Assessment of a client’s therapeutic needs, of course, is an ongoing process. It is important to assess not just whether the client is ready for self-disclosure in terms of the development of the therapeutic relationship, it is also important to assess whether the client is ready for a self-disclosure at specific times within the course of a session.

Self-disclosures will inhibit client disclosure if the client is still talking, appears very emotional, or seems closed to other possibilities. It is important to choose an appropriate time that will not shift the focus of attention away from the client. Another issue in timing is whether the client is really ready to cede the floor to the clinician, or would prefer to continue with what he/she has been saying. Finally, it may be risky to self-disclose close to the end of a session, as this will leave no time to debrief should the self-disclosure go awry.
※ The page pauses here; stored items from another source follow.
Definition select_claim (cf lock_id : string) (now : Z)
    (kv : string * string * Z * Z) : option Z :=
  match kv with
  | (t, l, claim, expires) =>
      if decide (t = cf ∧ l = lock_id ∧ now < expires) then Some claim else None
  end.

(** The live claim identifiers of a lock name, earliest first. *)
Definition claims_of (cf lock_id : string) (s : Store) : list Z :=
  merge_sort Z.le (omap (select_claim cf lock_id (st_now s)) (map_to_list (st_rows s))).

Definition mkrow (lock_id : string) (claim : Z) : row :=
  <[ "lockId" := CStr lock_id ]> {[ "claimId" := CUuid claim ]}.

Definition tick (latency : Z) (s : Store) : Store :=
  {| st_tables := st_tables s; st_rows := st_rows s; st_now := st_now s + latency |}.

Definition with_rows (rows : gmap (string * string * Z) Z) (s : Store) : Store :=
  {| st_tables := st_tables s; st_rows := rows; st_now := st_now s |}.

Definition unbound : exn := InvalidRequestException "unbound or ill-typed variable".
Definition exists_already : exn := InvalidRequestException "table already exists".
Definition unconfigured : exn := InvalidRequestException "unconfigured table".

Definition gateway_execute (latency : Z) (q : statement) (p : params)
    (c : ConsistencyLevel) (s : Store) : result value * Store :=
  match q with
  | SelectLock cf =>
      match p !! "lockId" with
      | Some (CStr l) => (Ok (VRows (mkrow l <$> claims_of cf l s)), tick latency s)
      | _ => (Err unbound, tick latency s)
      end
  | InsertLock cf ttl =>
      match p !! "lockId", p !! "claimId" with
      | Some (CStr l), Some (CUuid u) =>
          (Ok VNone,
           tick latency (with_rows (<[ (cf, l, u) := st_now s + ttl ]> (st_rows s)) s))
      | _, _ => (Err unbound, tick latency s)
      end
  | DeleteLock cf =>
      match p !! "lockId", p !! "claimId" with
      | Some (CStr l), Some (CUuid u) =>
          (Ok VNone, tick latency (with_rows (delete (cf, l, u) (st_rows s)) s))
      | _, _ => (Err unbound, tick latency s)
      end
  | CreateTable cf =>
      if decide (cf ∈ st_tables s) then (Err exists_already, tick latency s)
      else (Ok VNone,
            tick latency {| st_tables := {[ cf ]} ∪ st_tables s;
                            st_rows := st_rows s; st_now := st_now s |})
  | DropTable cf =>
      if decide (cf ∈ st_tables s) then
        (Ok VNone,
         tick latency {| st_tables := st_tables s ∖ {[ cf ]};
                         st_rows := filter (λ kv, kv.1.1.1 ≠ cf) (st_rows s);
                         st_now := st_now s |})
      else (Err unconfigured, tick latency s)
  end.

End Gateway.

(** ** Scenarios on the storage gateway *)

Module Scenario.
Import Gateway.

Definition empty_store : Store :=
  {| st_tables := {[ "locks" ]}; st_rows := ∅; st_now := 0 |}.

Definition world0 : World Store :=
  {| w_client := empty_store; w_uuid := 1; w_log := [] |}.

Definition engineA : BasicLock :=
  {| _lock_table := "locks"; _lock_id := "jobs-queue"; _claim_id := 1; _ttl := 5 |}.
Definition engineB : BasicLock :=
  {| _lock_table := "locks"; _lock_id := "jobs-queue"; _claim_id := 2; _ttl := 5 |}.

Definition ex := gateway_execute 0.

(** A gateway on which every statement outlasts the TTL of [engineA]. *)
Definition slow_ex := gateway_execute 5.

(** A gateway that loses quorum on deletes. *)
Definition flaky_ex (q : statement) (p : params) (c : ConsistencyLevel) (s : Store)
  : result value * Store :=
  match q with
  | DeleteLock _ => (Err TimedOutException, s)
  | _ => gateway_execute 0 q p c s
  end.

(** A gateway in front of a cluster with no connection left. *)
Definition down_ex (q : statement) (p : params) (c : ConsistencyLevel) (s : Store)
  : result value * Store :=
  (Err UnavailableException, s).

(** A gateway that validates table names before it runs a statement. *)
Definition strict_ex (q : statement) (p : params) (c : ConsistencyLevel) (s : Store)
  : result value * Store :=
  match q with
  | CreateTable "my-locks" =>
      (Err (InvalidRequestException "line 1:15 mismatched input '-'"), s)
  | _ => gateway_execute 0 q p c s
  end.

(** The store once [engineA] holds the lock for good. *)
Definition held_store : Store :=
  {| st_tables := {[ "locks" ]};
     st_rows := {[ ("locks", "jobs-queue", 1) := 1000 ]};
     st_now := 0 |}.

Definition world_held : World Store :=
  {| w_client := held_store; w_uuid := 3; w_log := [] |}.

(** Both claims written, A's first. *)
Definition both_store : Store :=
  {| st_tables := {[ "locks" ]};
     st_rows := <[ ("locks", "jobs-queue", 2) := 5 ]>
                  {[ ("locks", "jobs-queue", 1) := 5 ]};
     st_now := 0 |}.

Definition world_both : World Store :=
  {| w_client := both_store; w_uuid := 3; w_log := [] |}.

Definition rowA : row := mkrow "jobs-queue" 1.
Definition rowB : row := mkrow "jobs-queue" 2.

(** Units of work. *)
Definition work_ok (s : Store) : result value * Store := (Ok (VInt 42), s).
Definition work_raises (s : Store) : result value * Store :=
  (Err (OtherException "ValueError" "bad job"), s).

End Scenario.

(** ** Observations on the trace *)

(** The statement that opens a write / read / verify attempt. *)
Definition is_write (ev : event) : bool :=
  match ev with EvExecute (InsertLock _ _) _ _ => true | _ => false end.

Definition is_timer (ev : event) : bool :=
  match ev with EvCallLater _ => true | _ => false end.

(** The delete statement [release] of [self] issues. *)
Definition is_release_of (self : BasicLock) (ev : event) : bool :=
  match ev with
  | EvExecute (DeleteLock cf) p QUORUM =>
      bool_decide (cf = _lock_table self ∧ p = claim_params self)
  | _ => false
  end.

Definition count (f : event -> bool) (evs : list event) : nat :=
  length (filter (λ ev, f ev = true) evs).

(** The event is made in the name of the claim identifier [claim]: a write
    or a delete binds it as [claimId], a comparison compares with it. *)
Definition bids_as (claim : Z) (ev : event) : bool :=
  match ev with
  | EvExecute (InsertLock _ _) p _ | EvExecute (DeleteLock _) p _ =>
      bool_decide (p !! "claimId" = Some (CUuid claim))
  | EvExecute _ _ _ => true
  | EvCompare _ own => bool_decide (own = claim)
  | EvCallLater _ | EvCallFunc => true
  end.

(** Persistent contention: the next [n] attempts, the first one from [w]
    and each later one after the timer, all end in a BusyLock failure. *)
Fixpoint contended {ClientState}
    (execute : statement -> params -> ConsistencyLevel -> ClientState
               -> result value * ClientState)
    (self : BasicLock) (timeout : Z) (n : nat) (w : World ClientState) : bool :=
  match n with
  | O => true
  | S n' =>
      match _acquire_lock execute self w with
      | (Err e, w') =>
          is_BusyLockError e
          && contended execute self timeout n' (emit (EvCallLater timeout) w')
      | (Ok _, _) => false
      end
  end.

(** The read and verify steps of an attempt, from the world in which the
    read is issued. *)
Definition read_verify {ClientState}
    (execute : statement -> params -> ConsistencyLevel -> ClientState
               -> result value * ClientState)
    (self : BasicLock) : Deferred ClientState value :=
  addCallback (_read_lock execute self VNone) (_verify_lock execute self).

(** ** Concurrent attempts *)

(** Where an attempt of an engine stands.  Every [client.execute] gives the
    reactor back its turn, so the callbacks of other engines can run before
    the answer comes; a callback itself runs to its end.  [seen] is ghost:
    the store at the instant the ordered read was taken. *)
Inductive pc : Type :=
| Writing
| Reading (written : value)
| Verifying (seen : Gateway.Store) (response : value)
| Done (seen : option Gateway.Store) (outcome : result value).

(** Whose callback runs next; [Interfere] is anything else that happens to
    the store: other bidders, the passing of time, rows that expire. *)
Inductive turn : Type :=
| TurnA
| TurnB
| Interfere (f : Gateway.Store -> Gateway.Store).

Record system : Type := mkSystem {
  sys_world : World Gateway.Store;
  sys_a : pc;
  sys_b : pc
}.

(** The next callback of the chain [_acquire_lock] builds. *)
Definition step_engine (latency : Z) (self : BasicLock) (p : pc)
    (w : World Gateway.Store) : pc * World Gateway.Store :=
  match p with
  | Writing =>
      match _write_lock (Gateway.gateway_execute latency) self w with
      | (Ok v, w') => (Reading v, w')
      | (Err e, w') => (Done None (Err e), w')
      end
  | Reading written =>
      match _read_lock (Gateway.gateway_execute latency) self written w with
      | (Ok v, w') => (Verifying (w_client w) v, w')
      | (Err e, w') => (Done (Some (w_client w)) (Err e), w')
      end
  | Verifying seen response =>
      match _verify_lock (Gateway.gateway_execute latency) self response w with
      | (r, w') => (Done (Some seen) r, w')
      end
  | Done _ _ => (p, w)
  end.

Definition step (latency : Z) (a b : BasicLock) (t : turn) (sys : system) : system :=
  match t with
  | TurnA =>
      match step_engine latency a (sys_a sys) (sys_world sys) with
      | (p, w) => {| sys_world := w; sys_a := p; sys_b := sys_b sys |}
      end
  | TurnB =>
      match step_engine latency b (sys_b sys) (sys_world sys) with
      | (p, w) => {| sys_world := w; sys_a := sys_a sys; sys_b := p |}
      end
  | Interfere f =>
      {| sys_world := {| w_client := f (w_client (sys_world sys));
                         w_uuid := w_uuid (sys_world sys);
                         w_log := w_log (sys_world sys) |};
         sys_a := sys_a sys; sys_b := sys_b sys |}
  end.

Fixpoint run (latency : Z) (a b : BasicLock) (schedule : list turn) (sys : system)
  : system :=
  match schedule with
  | [] => sys
  | t :: schedule' => run latency a b schedule' (step latency a b t sys)
  end.
(** * TEL / PQL grammar: lifting a parse tree to the AST and rendering it back

    A shallow embedding of [pql_grammar/from_pql.py] (the lifter) and
    [pql_grammar/to_pql.py] (the renderer).

    Conventions of the embedding
    - a Python [str] is a [string], one [ascii] per character;
    - a Python exception is an [Err] result, threaded through the small
      error monad [result];
    - an ANTLR parse-tree context is a record of its labelled children; a
      child that the grammar did not match is [None], exactly as the
      generated parser leaves the attribute at [None];
    - the builtins [int()] and [float()] applied to a text are parameters
      of the lifter ([py_int], [py_float]); [None] stands for the
      exception they raise;
    - [str.upper] is the ASCII one; the statements below only ask what
      the operator text upper-cases to, so they do not depend on it;
    - the source text a node spans, which [full_text] cuts out of the
      input stream, is a field of the node. *)

From Stdlib Require Import String Ascii List ZArith Bool Lia.
From Stdlib Require Import Floats.SpecFloat.
Import ListNotations.
Local Open Scope string_scope.

(* ------------------------------------------------------------------ *)
(** ** Python strings *)

Module PyStr.

Definition dquote : ascii := "034"%char.
Definition squote : ascii := "039"%char.
Definition backslash : ascii := "092"%char.

(** A one-character string. *)
Definition chr (c : ascii) : string := String c EmptyString.

(** [s == ''], the falsy string. *)
Definition is_empty (s : string) : bool :=
  match s with EmptyString => true | String _ _ => false end.
(** The values that flow through the library: numbers (integral ones, and
    [NaN]), the decimal text in which the [postgres] driver hands over an
    [int8] column, buffers, [undefined] and [null]. *)
Inductive jsval :=
| JNum (z : Z)
| JNaN
| JInt8Text (z : Z)
| JBuf (b : Buffer)
| JUndefined
| JNull.

(** What a [throw] carries: a bare string ([throw 'Illegal Argument']) or an
    [Error] object ([throw Error('Illegal Argument')], and every rejection
    coming from the driver). *)
Inductive thrown :=
| ThrownString (s : string)
| ErrorObject (message : string).

(** JavaScript truthiness, [!!v]. *)
Definition truthy (v : jsval) : bool :=
  match v with
  | JNum z => negb (z =? 0)
  | JNaN => false
  | JInt8Text _ => true
  | JBuf _ => true
  | JUndefined => false
  | JNull => false
  end.

(** [Buffer.isBuffer(v)]. *)
Definition isBuffer (v : jsval) : bool :=
  match v with JBuf _ => true | _ => false end.

(** The integer a binary64 float holds after converting the integer [z]:
    exact up to 53 significant bits, beyond that rounded to the nearest
    representable value, ties to the even significand. *)
Definition to_double (z : Z) : Z :=
  let a := Z.abs z in
  if a <? 2 ^ 53 then z
  else
    let e := Z.log2 a - 52 in
    let q := Z.shiftr a e in
    let r := Z.land a (Z.ones e) in
    let half := Z.shiftl 1 (e - 1) in
    let q' := if (half <? r) || ((r =? half) && Z.odd q) then q + 1 else q in
    Z.sgn z * Z.shiftl q' e.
The clinician should also take great care to use self-disclosure sparingly. Repeated or too frequent use of self-disclosure increases the risk that the intervention will be viewed by the client as shifting the focus of the treatment away from the primary purpose of the counseling relationship- namely, to address the client’s problems and concerns.

Furthermore, current research appears to suggest that low to moderate levels of self-disclosure are more likely to produce positive effects in the therapeutic relationship, while high levels impede the relationship (9).

When to Use Self-disclosure

With information about content, intensity, and timing in mind, there are some cues that would indicate that a self-disclosure may be a helpful intervention at a particular point in the treatment.

We will present some examples of these kinds of cues in the brief section that follows.

When a client expresses the notion that their feelings, thoughts, or experiences are strange or abnormal and the clinician knows the contrary to be true.

Client: “I keep thinking that I shouldn’t feel this way and that something must be wrong with me.”
Clinician: “Did you know that is a very common feeling? I know I felt that way when I was dealing with a situation similar to yours.”

When the client engages in all or nothing thinking.

Client: “If I don’t take this job I know I’ll never be offered another at such a good salary.”
Clinician: “I remember thinking the same thing when I passed up a lucrative job because I didn’t want to move. Turned out my instincts were correct because the next job I was offered paid even more. Is it possible that could happen to you?"

When the client believes he/she is the only one to have experienced something.

Client: “I couldn’t tell anyone what happened to me as no one would understand.”
Clinician: “You think no one else has had that experience. I can tell you that I know many people who have, including myself."

When the client has been struggling to achieve a particular goal and seems to be losing confidence.

Client: “I don’t think things will ever change no matter what I do.”
Clinician: “I thought that too when I was trying to achieve a similar goal, but I was wrong and so are you."

It is important to note that these vignettes cannot capture the mood and nuances of the therapeutic session. Clients may make similar statements that call for other reactions from the clinician. Therefore, use these examples as “rule of thumb”, not as absolute directives.